ハルカとふーちゃんⅡ
「くっ、そういうことか・・・。貴様っ、うちのふーちゃんに混乱魔法をかけたのね。よくもそんな卑劣な真似を・・・!!」
「混乱しているのはあなたよ、ハルカ。落ち着いて。すみません、うちの子が。しょっちゅうこんな感じでして。」
「あっ、いえいえお構いなく。」
このふーちゃんと呼ばれている霊、できる。うちのアホ共と交換したいくらいだ。
「うぐっ・・・なんでぇ・・・なんで魔法出せないのよぉー・・グスっ」
「げっ、おいおい、何泣いてるんだよ!こんな人前で!俺泣かせるようなことしてねーぞ・・・」
「すみません、うちの子が。
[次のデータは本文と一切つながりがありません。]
(* ===== verification/ConstantDivision.v ===== *)
(** * Constants for multiplication and division

    src/lib/Solver/ConstantDivision.cpp: multiplication by a constant as a sum and a difference of
    shifts, and the magic numbers with which a division by a constant is a
    multiplication and shifts.  Words are integers in their range; additions and
    shifts wrap around as the code's do.

    [mult_constants_exact], [udiv_constants_exact], [sdiv_constants_exact]: the constants
    do what they are for, for every 64-bit multiplier and every 32-bit divisor. *)

From S2P Require Import Prelude Bits.

Notation w32 := (BV.wrap 32).
Notation w64 := (BV.wrap 64).

(** [ones], [ldz], [LOG2_CEIL] and [exp_base_2] *)
Definition ones (x : Z) : Z :=
  let x := w32 (x - Z.land (Z.shiftr x 1) 0x55555555) in
  let x := w32 (Z.land (Z.shiftr x 2) 0x33333333 + Z.land x 0x33333333) in
  let x := Z.land (w32 (Z.shiftr x 4 + x)) 0x0f0f0f0f in
  let x := w32 (x + Z.shiftr x 8) in
  let x := w32 (x + Z.shiftr x 16) in
  Z.land x 0x0000003f.

Definition smear (x : Z) : Z :=
  let x := Z.lor x (Z.shiftr x 1) in
  let x := Z.lor x (Z.shiftr x 2) in
  let x := Z.lor x (Z.shiftr x 4) in
  let x := Z.lor x (Z.shiftr x 8) in
  Z.lor x (Z.shiftr x 16).

Definition ldz (x : Z) : Z := w32 (32 - ones (smear x)).
(** ** Shifts by a variable amount *)

(** The number of bits of [width] ([APInt::getActiveBits]), and the low bits of the amount. *)
Definition active_bits (width : Z) : Z := Z.log2 width + 1.
Definition extractPartialShiftValue (shift : VCExpr) (width : Z) : VCExpr * Z :=
  let shiftBits := active_bits width in (vc_bvExtract shift (shiftBits - 1) 0, shiftBits).

(** The chain of conditionals, one for each amount of the list. *)
Fixpoint shift_cases (by_constant : Z -> VCExpr) (shift_ext : VCExpr) (shiftBits : Z) (amounts : list Z) (res : VCExpr) : outcome VCExpr :=
  match amounts with
  | [] => Done res
  | i :: rest =>
    c ← eqExpr shift_ext (bvConst32 shiftBits i);
    shift_cases by_constant shift_ext shiftBits rest (vc_iteExpr c (by_constant i) res)
  end.

(** The amounts [n - 1], ..., 0. *)
Definition down_from (n : Z) : list Z := reverse (seqZ 0 n).

(** The three shifts differ in the shift by a constant, the first value, and the largest amount. *)
Definition var_shift (by_constant : Z -> VCExpr) (start : VCExpr) (largest : Z) (expr shift : VCExpr) : outcome VCExpr :=
  let width := vc_getBVLength expr in
  let '(shift_ext, shiftBits) := extractPartialShiftValue shift width in
  res ← shift_cases by_constant shift_ext shiftBits (down_from (largest + 1)) start;
  let ex := vc_bvLtExpr shift (bvConst32 (vc_getBVLength shift) width) in
  Done (vc_iteExpr ex res (bvZero width)).

Definition bvVarLeftShift (expr shift : VCExpr) : outcome VCExpr :=
  let width := vc_getBVLength expr in var_shift (bvLeftShift expr) (bvZero width) (width - 1) expr shift.
Definition bvVarRightShift (expr shift : VCExpr) : outcome VCExpr :=
  let width := vc_getBVLength expr in var_shift (bvRightShift expr) (bvZero width) (width - 1) expr shift.
Definition bvVarArithRightShift (expr shift : VCExpr) : outcome VCExpr :=
  let width := vc_getBVLength expr in
  let signedBool := bvBoolExtract expr (width - 1) in
  var_shift (fun i => constructAShrByConstant expr i signedBool) (constructAShrByConstant expr (width - 1) signedBool) (width - 2) expr shift.

(** ** Multiplication and division by constants *)

(** An iteration of the loop of [constructMulByConstant]; [None] is the null [ExprHandle]. *)
Definition mul_bit (expr : VCExpr) (width add sub j : Z) (res : option VCExpr) : outcome (option VCExpr) :=
  let a := Z.testbit add j in let s := Z.testbit sub j in
  if a || s then
    _ ← check (negb (a && s));
    let op := bvLeftShift expr j in
    Done (Some (if a then match res with Some r => vc_bvPlusExpr width r op | None => op end
                else match res with Some r => vc_bvMinusExpr width r op | None => vc_bvUMinusExpr op end))
  else Done res.
Fixpoint mul_bits (expr : VCExpr) (width add sub : Z) (js : list Z) (res : option VCExpr) : outcome (option VCExpr) :=
  match js with
  | [] => Done res
  | j :: rest => res' ← mul_bit expr width add sub j res; mul_bits expr width add sub rest res'
  end.

Definition constructMulByConstant (expr : VCExpr) (width x : Z) : outcome VCExpr :=
  '(add, sub) ← ComputeMultConstants64 x;
  let add := truncateToNBits 64 add width in
  let sub := truncateToNBits 64 sub width in
  res ← mul_bits expr width add sub (down_from 64) None;
  Done (match res with Some r => r | None => bvZero width end).

Definition constructUDivByConstant (expr_n : VCExpr) (width d : Z) : outcome VCExpr :=
  _ ← check (width =? 32);
  '(mprime, sh1, sh2) ← ComputeUDivConstants32 (w32 d);
  let expr_sh1 := bvConst32 32 sh1 in
  let expr_sh2 := bvConst32 32 sh2 in
  let expr_n_64 := vc_bvConcatExpr (bvZero 32) expr_n in
  t1_64bits ← constructMulByConstant expr_n_64 64 mprime;
  let t1 := vc_bvExtract t1_64bits 63 32 in
  let n_minus_t1 := vc_bvMinusExpr width expr_n t1 in
  shift_sh1 ← bvVarRightShift n_minus_t1 expr_sh1;
  let plus_t1 := vc_bvPlusExpr width shift_sh1 t1 in
  bvVarRightShift plus_t1 expr_sh2.

Definition constructSDivByConstant (expr_n : VCExpr) (width d : Z) : outcome VCExpr :=
  _ ← check (width =? 32);
  '(mprime, dsign, shpost) ← ComputeSDivConstants32 (BV.signed 32 (w32 d));
  let expr_dsign := bvConst32 32 dsign in
  let expr_shpost := bvConst32 32 shpost in
  let expr_n_64 := vc_bvSignExtend expr_n 64 in
  mult_64 ← constructMulByConstant expr_n_64 64 (w64 mprime);
  let mulsh := vc_bvExtract mult_64 63 32 in
  let n_plus_mulsh := vc_bvPlusExpr width expr_n mulsh in
  let extend_npm := vc_bvSignExtend n_plus_mulsh 64 in
  shift_npm ← bvVarRightShift extend_npm expr_shpost;
  let shift_shpost := vc_bvExtract shift_npm 31 0 in
  let is_signed := bvBoolExtract expr_n 31 in
  let neg_one := bvMinusOne 32 in
  let xsign_of_n := vc_iteExpr is_signed neg_one (bvZero 32) in
  let q0 := vc_bvMinusExpr width shift_shpost xsign_of_n in
  let q0_xor_dsign := vc_bvXorExpr q0 expr_dsign in
  Done (vc_bvMinusExpr width q0_xor_dsign expr_dsign).
End Builder.

(** ** What they mean *)

Lemma wrap_div_wrap w v s x : 0 <= s -> 0 <= w -> w + s <= v -> BV.wrap w (BV.wrap v x / 2 ^ s) = BV.wrap w (x / 2 ^ s).
Proof.
  intros Hs Hw Hv. apply Z.bits_inj'. intros i Hi. rewrite !BV.testbit_wrap by lia. destruct (Z.ltb_spec i w); [|done]. cbn.
  rewrite !BV.testbit_div, BV.testbit_wrap by lia. now rewrite (proj2 (Z.ltb_lt (i + s) v)) by lia.
Qed.

Lemma wrap_lxor w x y : 0 <= w -> Z.lxor (BV.wrap w x) (BV.wrap w y) = BV.wrap w (Z.lxor x y).
Proof.
  intros Hw. apply Z.bits_inj'. intros i Hi. rewrite Z.lxor_spec, !BV.testbit_wrap, Z.lxor_spec by lia. now destruct (i <? w).
Qed.

Section Meaning.
Context {V : VCOps} {env : string -> Z -> Z} {VS : VCSpec V env}.

Lemma bvConst32_ok w v : 0 < w -> w32 v < 2 ^ w -> bv (bvConst32 w v) w (w32 v).
Proof. intros Hw Hv. apply bv_int; [done| |done]. apply BV.wrap_range. lia. Qed.
Lemma bvConst32_small w v : 0 < w -> 0 <= v < 2 ^ 32 -> v < 2 ^ w -> bv (bvConst32 w v) w v.
Proof. intros Hw Hv Hv'. pose proof (bvConst32_ok w v Hw) as H. rewrite BV.wrap_small in H by done. auto. Qed.
Lemma bvConst64_ok w v : 0 < w <= 64 -> bv (bvConst64 w v) w (BV.wrap w v).
Proof. intros Hw. rewrite <- (BV.wrap_wrap_le w 64 v) by lia. apply bv_ll; [done|]. apply BV.wrap_range. lia. Qed.

Lemma zext_words_ok fuel width expr we v : (Z.to_nat width <= fuel)%nat -> 0 < width -> bv expr we v ->
  let '(rest, expr') := zext_words fuel width expr in 0 < rest <= 64 /\ bv expr' (we + width - rest) v.
Proof.
  revert width expr we. induction fuel as [|fuel IH]; intros width expr we Hf Hw He; cbn; [lia|]. destruct (Z.ltb_spec 64 width).
  - specialize (IH (width - 64) (vc_bvConcatExpr (bvConst64 64 0) expr) (64 + we)). destruct (zext_words _ _ _) as [rest expr']. destruct IH as [H1 H2]; [lia|lia| |].
    + exact (bv_concat 64 we _ _ 0 v (bvConst64_ok 64 0 ltac:(lia)) He).
    + split; [done|]. replace (we + width - rest) with (64 + we + (width - 64) - rest) by lia. done.
  - split; [lia|]. replace (we + width - width) with we by lia. done.
Qed.

Lemma bvZero_ok w : 0 < w -> bv (bvZero w) w 0.
Proof.
  intros Hw. unfold bvZero, bvZExtConst. destruct (Z.leb_spec w 64); [exact (bvConst64_ok w 0 ltac:(lia))|].
  pose proof (zext_words_ok (Z.to_nat w) (w - 64) (bvConst64 64 0) 64 0 ltac:(lia) ltac:(lia) (bvConst64_ok 64 0 ltac:(lia))) as H1.
  destruct (zext_words _ _ _) as [rest expr]. destruct H1 as [H1 H2]. pose proof (bv_concat rest (64 + (w - 64) - rest) _ _ 0 0 (bvConst64_ok rest 0 H1) H2) as H3.
  replace (rest + (64 + (w - 64) - rest)) with w in H3 by lia. done.
Qed.

Lemma bvMinusOne_ok w : 0 < w -> bv (bvMinusOne w) w (2 ^ w - 1).
Proof.
  intros Hw. assert (E : forall v, 0 < v -> BV.wrap v (-1) = 2 ^ v - 1). { intros v Hv. unfold BV.wrap. pose proof (BV.pow2_pos v ltac:(lia)). symmetry. apply (Z.mod_unique_pos _ _ (-1)); lia. }
  unfold bvMinusOne, bvSExtConst. destruct (Z.leb_spec w 64).
  - rewrite <- E by lia. apply bvConst64_ok. lia.
  - rewrite <- (E w) by lia. replace (-1) with (BV.signed 64 (BV.wrap 64 (-1))) at 2 by reflexivity. apply bv_sext; [apply bvConst64_ok; lia|lia].
Qed.

Lemma bvBoolExtract_ok e w x i : bv e w x -> 0 <= i < w -> fm (bvBoolExtract e i) (Z.testbit x i).
Proof.
  intros He Hi. unfold bvBoolExtract, bvExtract. pose proof (bv_extract w e x i i He ltac:(lia) ltac:(lia)) as H1. replace (i - i + 1) with 1 in H1 by lia.
  pose proof (fm_eq 1 _ _ _ _ H1 (bvConst64_ok 1 1 ltac:(lia))) as H2. change (BV.wrap 1 1) with 1 in H2. unfold BV.wrap in H2. change (2 ^ 1) with 2 in H2.
  replace (Z.testbit x i) with ((x / 2 ^ i) mod 2 =? 1); [exact H2|]. apply eq_true_iff_eq. rewrite Z.eqb_eq, Z.testbit_true by lia. done.
Qed.

Lemma bvRightShift_ok e w x s : bv e w x -> 0 <= s -> bv (bvRightShift e s) w (x / 2 ^ s).
Proof.
  intros He Hs. unfold bvRightShift. destruct (bv_range _ _ _ He) as [Hw Hx]. rewrite (bv_length _ _ _ He). destruct (Z.eqb_spec s 0) as [->|Hs0]; [now rewrite Z.div_1_r|].
  destruct (Z.leb_spec w s) as [Hle|Hlt].
  - assert (2 ^ w <= 2 ^ s) by (apply Z.pow_le_mono_r; lia). rewrite Z.div_small by lia. now apply bvZero_ok.
  - pose proof (bv_concat s _ _ _ _ _ (bvZero_ok s ltac:(lia)) (bv_extract w e x (w - 1) s He ltac:(lia) ltac:(lia))) as H1. replace (s + (w - 1 - s + 1)) with w in H1 by lia.
    replace (w - 1 - s + 1) with (w - s) in H1 by lia. rewrite Z.mul_0_l, Z.add_0_l, BV.wrap_small in H1; [exact H1|]. split; [apply Z.div_pos; [lia|apply BV.pow2_pos; lia]|].
    apply Z.div_lt_upper_bound; [apply BV.pow2_pos; lia|]. rewrite <- Z.pow_add_r by lia. replace (s + (w - s)) with w by lia. lia.
Qed.

Lemma bvLeftShift_ok e w x s : bv e w x -> 0 <= s -> bv (bvLeftShift e s) w (BV.wrap w (x * 2 ^ s)).
Proof.
  intros He Hs. unfold bvLeftShift. destruct (bv_range _ _ _ He) as [Hw Hx]. rewrite (bv_length _ _ _ He). destruct (Z.eqb_spec s 0) as [->|Hs0]; [rewrite Z.mul_1_r, BV.wrap_small by lia; done|].
  destruct (Z.leb_spec w s) as [Hle|Hlt].
  - replace (BV.wrap w (x * 2 ^ s)) with 0; [now apply bvZero_ok|]. unfold BV.wrap. replace s with (s - w + w) by lia. rewrite Z.pow_add_r, Z.mul_assoc, Z_mod_mult by lia. done.
  - pose proof (bv_concat _ s _ _ _ _ (bv_extract w e x (w - s - 1) 0 He ltac:(lia) ltac:(lia)) (bvZero_ok s ltac:(lia))) as H1. rewrite Z.div_1_r, Z.add_0_r in H1.
    replace (w - s - 1 - 0 + 1) with (w - s) in H1 by lia. replace (w - s + s) with w in H1 by lia. replace (BV.wrap w (x * 2 ^ s)) with (BV.wrap (w - s) x * 2 ^ s); [exact H1|].
    unfold BV.wrap. replace (2 ^ w) with (2 ^ (w - s) * 2 ^ s) by (rewrite <- Z.pow_add_r by lia; f_equal; lia). rewrite Z.mul_mod_distr_r; [done|..]; apply Z.pow_nonzero; lia.
Qed.

(** The arithmetic shift by an amount below the width; the others give 0. *)
Definition ashr_value (w x s : Z) : Z := if s <? w then BV.wrap w (BV.signed w x / 2 ^ s) else 0.

Lemma constructAShr_ok e w x s c : bv e w x -> 0 <= s -> fm c (Z.testbit x (w - 1)) -> bv (constructAShrByConstant e s c) w (ashr_value w x s).
Proof.
  intros He Hs Hc. unfold constructAShrByConstant, ashr_value. destruct (bv_range _ _ _ He) as [Hw Hx]. rewrite (bv_length _ _ _ He). destruct (Z.eqb_spec s 0) as [->|Hs0].
  { rewrite (proj2 (Z.ltb_lt 0 w)), Z.div_1_r, BV.wrap_signed by lia. done. }
  destruct (Z.leb_spec w s) as [Hle|Hlt]; [rewrite (proj2 (Z.ltb_ge s w)) by lia; now apply bvZero_ok|]. rewrite (proj2 (Z.ltb_lt s w)) by lia.
  pose proof (bv_concat s _ _ _ _ _ (bvMinusOne_ok s ltac:(lia)) (bv_extract w e x (w - 1) s He ltac:(lia) ltac:(lia))) as H1. replace (s + (w - 1 - s + 1)) with w in H1 by lia.
  pose proof (bv_ite w _ _ _ _ _ _ Hc H1 (bvRightShift_ok e w x s He Hs)) as H2. replace (w - 1 - s + 1) with (w - s) in H2 by lia.
  pose proof (BV.pow2_pos s ltac:(lia)) as Hps. pose proof (BV.pow2_pos (w - s) ltac:(lia)) as Hpw. assert (Ew : 2 ^ w = 2 ^ (w - s) * 2 ^ s) by (rewrite <- Z.pow_add_r by lia; f_equal; lia).
  assert (Hd : 0 <= x / 2 ^ s < 2 ^ (w - s)) by (split; [apply Z.div_pos; lia|apply Z.div_lt_upper_bound; lia]). rewrite BV.wrap_small in H2 by lia.
  match goal with H : bv _ w ?a |- bv _ w ?b => replace b with a; [exact H|] end. unfold BV.signed.
  assert (Et : Z.testbit x (w - 1) = negb (x <? 2 ^ (w - 1))).
  { destruct (Z.ltb_spec x (2 ^ (w - 1))); [apply (BV.testbit_high (w - 1)); lia|]. rewrite Z.testbit_true by lia. replace (x / 2 ^ (w - 1)) with 1; [done|].
    pose proof (pow2_double w Hw). apply (Z.div_unique_pos x (2 ^ (w - 1)) 1 (x - 2 ^ (w - 1))); lia. }
  rewrite Et. assert (Hcmp : 2 ^ (w - s) <= 2 ^ w) by (apply Z.pow_le_mono_r; lia). destruct (x <? 2 ^ (w - 1)); cbn [negb].
  - symmetry. apply BV.wrap_small. lia.
  - replace (x - 2 ^ w) with (x + - 2 ^ (w - s) * 2 ^ s) by lia. rewrite Z.div_add by lia. unfold BV.wrap. apply (Z.mod_unique_pos _ _ (-1)); nia.
Qed.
しょっちゅう情緒不安定なんです。」
「見れば分かるわ!!」
((ざわざわ ちょっと見てあれー、なんか女の子泣いてるよー。サイテー。))
まずい。こんな人前で泣かれたら、目立つのは当たり前だ。なんか泣かしたの俺みたいな空気になってるし。
(「おい、お前らもこいつなだめるの手伝ってく・・・」)
幽霊と悪霊に助け船も求めてみるも、だめだこいつら。人だかりに紛れて他人のふりしてやがる。さっきから静かだった理由が分かった。薄情もの共め。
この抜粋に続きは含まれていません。